-- Opening Marker --

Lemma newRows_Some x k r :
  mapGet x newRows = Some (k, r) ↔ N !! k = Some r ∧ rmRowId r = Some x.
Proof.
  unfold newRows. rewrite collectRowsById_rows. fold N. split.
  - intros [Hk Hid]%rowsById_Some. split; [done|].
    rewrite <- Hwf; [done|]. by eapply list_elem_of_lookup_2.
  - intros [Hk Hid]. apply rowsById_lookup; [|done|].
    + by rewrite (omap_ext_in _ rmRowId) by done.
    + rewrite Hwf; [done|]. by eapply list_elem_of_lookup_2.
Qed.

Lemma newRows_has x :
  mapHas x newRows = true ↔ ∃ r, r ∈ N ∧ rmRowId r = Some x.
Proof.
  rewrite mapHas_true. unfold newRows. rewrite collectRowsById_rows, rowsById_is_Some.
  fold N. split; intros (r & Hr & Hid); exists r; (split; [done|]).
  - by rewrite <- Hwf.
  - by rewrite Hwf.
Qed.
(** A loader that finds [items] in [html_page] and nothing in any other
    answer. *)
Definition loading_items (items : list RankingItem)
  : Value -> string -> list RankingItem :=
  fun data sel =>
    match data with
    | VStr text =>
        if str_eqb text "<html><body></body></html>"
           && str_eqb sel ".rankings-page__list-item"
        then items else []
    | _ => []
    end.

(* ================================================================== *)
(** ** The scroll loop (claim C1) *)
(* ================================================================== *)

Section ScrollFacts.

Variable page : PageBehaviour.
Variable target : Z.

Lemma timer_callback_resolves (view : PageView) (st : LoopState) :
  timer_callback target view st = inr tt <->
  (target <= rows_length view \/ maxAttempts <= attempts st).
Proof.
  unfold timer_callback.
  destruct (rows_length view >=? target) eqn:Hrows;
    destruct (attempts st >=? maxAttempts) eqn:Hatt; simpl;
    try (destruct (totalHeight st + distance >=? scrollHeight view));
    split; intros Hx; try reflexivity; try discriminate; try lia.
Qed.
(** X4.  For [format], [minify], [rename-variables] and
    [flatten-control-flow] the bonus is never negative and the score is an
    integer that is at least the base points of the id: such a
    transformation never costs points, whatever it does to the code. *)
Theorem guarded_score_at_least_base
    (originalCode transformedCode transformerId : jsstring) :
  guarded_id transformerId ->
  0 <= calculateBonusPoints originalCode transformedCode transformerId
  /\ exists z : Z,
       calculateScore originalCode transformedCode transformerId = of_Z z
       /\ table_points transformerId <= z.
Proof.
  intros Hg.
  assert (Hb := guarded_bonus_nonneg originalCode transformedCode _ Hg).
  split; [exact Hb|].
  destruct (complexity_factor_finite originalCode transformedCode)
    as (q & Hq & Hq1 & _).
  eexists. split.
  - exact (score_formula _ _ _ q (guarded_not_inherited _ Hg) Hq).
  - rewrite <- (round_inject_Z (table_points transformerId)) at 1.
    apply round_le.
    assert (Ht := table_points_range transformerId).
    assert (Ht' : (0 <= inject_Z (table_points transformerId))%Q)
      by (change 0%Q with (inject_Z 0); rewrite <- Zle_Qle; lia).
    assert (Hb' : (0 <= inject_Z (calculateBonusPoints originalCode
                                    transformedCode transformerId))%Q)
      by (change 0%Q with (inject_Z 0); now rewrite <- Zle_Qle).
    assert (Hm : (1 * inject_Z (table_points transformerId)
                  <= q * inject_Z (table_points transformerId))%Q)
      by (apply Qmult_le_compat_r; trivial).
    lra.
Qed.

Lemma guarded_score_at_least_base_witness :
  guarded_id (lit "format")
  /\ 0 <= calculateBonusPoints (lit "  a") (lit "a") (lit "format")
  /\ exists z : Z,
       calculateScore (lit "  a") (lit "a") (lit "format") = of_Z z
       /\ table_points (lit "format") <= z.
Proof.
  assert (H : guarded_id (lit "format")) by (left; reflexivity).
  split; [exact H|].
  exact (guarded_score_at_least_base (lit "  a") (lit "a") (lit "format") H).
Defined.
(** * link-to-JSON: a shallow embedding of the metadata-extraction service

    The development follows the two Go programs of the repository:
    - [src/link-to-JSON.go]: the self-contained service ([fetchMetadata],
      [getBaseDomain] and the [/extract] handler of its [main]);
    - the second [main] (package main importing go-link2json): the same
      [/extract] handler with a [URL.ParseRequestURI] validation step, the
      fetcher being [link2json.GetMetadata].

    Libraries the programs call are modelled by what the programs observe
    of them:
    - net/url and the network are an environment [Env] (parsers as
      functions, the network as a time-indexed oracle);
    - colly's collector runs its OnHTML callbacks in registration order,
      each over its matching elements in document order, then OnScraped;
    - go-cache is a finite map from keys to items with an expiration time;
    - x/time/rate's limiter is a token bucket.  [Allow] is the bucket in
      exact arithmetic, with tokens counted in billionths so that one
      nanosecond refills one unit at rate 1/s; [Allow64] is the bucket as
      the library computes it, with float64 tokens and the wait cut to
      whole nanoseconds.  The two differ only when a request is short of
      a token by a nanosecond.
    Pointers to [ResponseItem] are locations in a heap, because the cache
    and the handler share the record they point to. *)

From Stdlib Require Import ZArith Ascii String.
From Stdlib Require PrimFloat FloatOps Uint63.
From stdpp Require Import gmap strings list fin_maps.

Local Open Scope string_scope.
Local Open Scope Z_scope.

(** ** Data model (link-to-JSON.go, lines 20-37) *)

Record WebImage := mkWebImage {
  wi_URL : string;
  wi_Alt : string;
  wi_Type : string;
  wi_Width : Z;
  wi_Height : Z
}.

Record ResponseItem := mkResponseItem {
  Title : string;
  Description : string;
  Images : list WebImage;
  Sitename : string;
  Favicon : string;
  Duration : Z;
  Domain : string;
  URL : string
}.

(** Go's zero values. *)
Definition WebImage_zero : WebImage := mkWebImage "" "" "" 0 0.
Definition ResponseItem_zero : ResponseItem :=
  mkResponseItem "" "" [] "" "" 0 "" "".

-- Closing Marker --

Each line of the listing is to be printed again, unchanged.

■ **Answer area**
Lemma newRows_Some x k r :
  mapGet x newRows = Some (k, r) ↔ N !! k = Some r ∧ rmRowId r = Some x.
Proof.
  unfold newRows. rewrite collectRowsById_rows. fold N. split.
  - intros [Hk Hid]%rowsById_Some. split; [done|].
    rewrite <- Hwf; [done|]. by eapply list_elem_of_lookup_2.
  - intros [Hk Hid]. apply rowsById_lookup; [|done|].
    + by rewrite (omap_ext_in _ rmRowId) by done.
    + rewrite Hwf; [done|]. by eapply list_elem_of_lookup_2.
Qed.

Lemma newRows_has x :
  mapHas x newRows = true ↔ ∃ r, r ∈ N ∧ rmRowId r = Some x.
Proof.
  rewrite mapHas_true. unfold newRows. rewrite collectRowsById_rows, rowsById_is_Some.
  fold N. split; intros (r & Hr & Hid); exists r; (split; [done|]).
  - by rewrite <- Hwf.
  - by rewrite Hwf.
Qed.
(** A loader that finds [items] in [html_page] and nothing in any other
    answer. *)
Definition loading_items (items : list RankingItem)
  : Value -> string -> list RankingItem :=
  fun data sel =>
    match data with
    | VStr text =>
        if str_eqb text "<html><body></body></html>"
           && str_eqb sel ".rankings-page__list-item"
        then items else []
    | _ => []
    end.

(* ================================================================== *)
(** ** The scroll loop (claim C1) *)
(* ================================================================== *)

Section ScrollFacts.

Variable page : PageBehaviour.
Variable target : Z.

Lemma timer_callback_resolves (view : PageView) (st : LoopState) :
  timer_callback target view st = inr tt <->
  (target <= rows_length view \/ maxAttempts <= attempts st).
Proof.
  unfold timer_callback.
  destruct (rows_length view >=? target) eqn:Hrows;
    destruct (attempts st >=? maxAttempts) eqn:Hatt; simpl;
    try (destruct (totalHeight st + distance >=? scrollHeight view));
    split; intros Hx; try reflexivity; try discriminate; try lia.
Qed.
(** X4.  For [format], [minify], [rename-variables] and
    [flatten-control-flow] the bonus is never negative and the score is an
    integer that is at least the base points of the id: such a
    transformation never costs points, whatever it does to the code. *)
Theorem guarded_score_at_least_base
    (originalCode transformedCode transformerId : jsstring) :
  guarded_id transformerId ->
  0 <= calculateBonusPoints originalCode transformedCode transformerId
  /\ exists z : Z,
       calculateScore originalCode transformedCode transformerId = of_Z z
       /\ table_points transformerId <= z.
Proof.
  intros Hg.
  assert (Hb := guarded_bonus_nonneg originalCode transformedCode _ Hg).
  split; [exact Hb|].
  destruct (complexity_factor_finite originalCode transformedCode)
    as (q & Hq & Hq1 & _).
  eexists. split.
  - exact (score_formula _ _ _ q (guarded_not_inherited _ Hg) Hq).
  - rewrite <- (round_inject_Z (table_points transformerId)) at 1.
    apply round_le.
    assert (Ht := table_points_range transformerId).
    assert (Ht' : (0 <= inject_Z (table_points transformerId))%Q)
      by (change 0%Q with (inject_Z 0); rewrite <- Zle_Qle; lia).
    assert (Hb' : (0 <= inject_Z (calculateBonusPoints originalCode
                                    transformedCode transformerId))%Q)
      by (change 0%Q with (inject_Z 0); now rewrite <- Zle_Qle).
    assert (Hm : (1 * inject_Z (table_points transformerId)
                  <= q * inject_Z (table_points transformerId))%Q)
      by (apply Qmult_le_compat_r; trivial).
    lra.
Qed.

Lemma guarded_score_at_least_base_witness :
  guarded_id (lit "format")
  /\ 0 <= calculateBonusPoints (lit "  a") (lit "a") (lit "format")
  /\ exists z : Z,
       calculateScore (lit "  a") (lit "a") (lit "format") = of_Z z
       /\ table_points (lit "format") <= z.
Proof.
  assert (H : guarded_id (lit "format")) by (left; reflexivity).
  split; [exact H|].
  exact (guarded_score_at_least_base (lit "  a") (lit "a") (lit "format") H).
Defined.
(** * link-to-JSON: a shallow embedding of the metadata-extraction service

    The development follows the two Go programs of the repository:
    - [src/link-to-JSON.go]: the self-contained service ([fetchMetadata],
      [getBaseDomain] and the [/extract] handler of its [main]);
    - the second [main] (package main importing go-link2json): the same
      [/extract] handler with a [URL.ParseRequestURI] validation step, the
      fetcher being [link2json.GetMetadata].

    Libraries the programs call are modelled by what the programs observe
    of them:
    - net/url and the network are an environment [Env] (parsers as
      functions, the network as a time-indexed oracle);
    - colly's collector runs its OnHTML callbacks in registration order,
      each over its matching elements in document order, then OnScraped;
    - go-cache is a finite map from keys to items with an expiration time;
    - x/time/rate's limiter is a token bucket.  [Allow] is the bucket in
      exact arithmetic, with tokens counted in billionths so that one
      nanosecond refills one unit at rate 1/s; [Allow64] is the bucket as
      the library computes it, with float64 tokens and the wait cut to
      whole nanoseconds.  The two differ only when a request is short of
      a token by a nanosecond.
    Pointers to [ResponseItem] are locations in a heap, because the cache
    and the handler share the record they point to. *)

From Stdlib Require Import ZArith Ascii String.
From Stdlib Require PrimFloat FloatOps Uint63.
From stdpp Require Import gmap strings list fin_maps.

Local Open Scope string_scope.
Local Open Scope Z_scope.

(** ** Data model (link-to-JSON.go, lines 20-37) *)

Record WebImage := mkWebImage {
  wi_URL : string;
  wi_Alt : string;
  wi_Type : string;
  wi_Width : Z;
  wi_Height : Z
}.

Record ResponseItem := mkResponseItem {
  Title : string;
  Description : string;
  Images : list WebImage;
  Sitename : string;
  Favicon : string;
  Duration : Z;
  Domain : string;
  URL : string
}.

(** Go's zero values. *)
Definition WebImage_zero : WebImage := mkWebImage "" "" "" 0 0.
Definition ResponseItem_zero : ResponseItem :=
  mkResponseItem "" "" [] "" "" 0 "" "".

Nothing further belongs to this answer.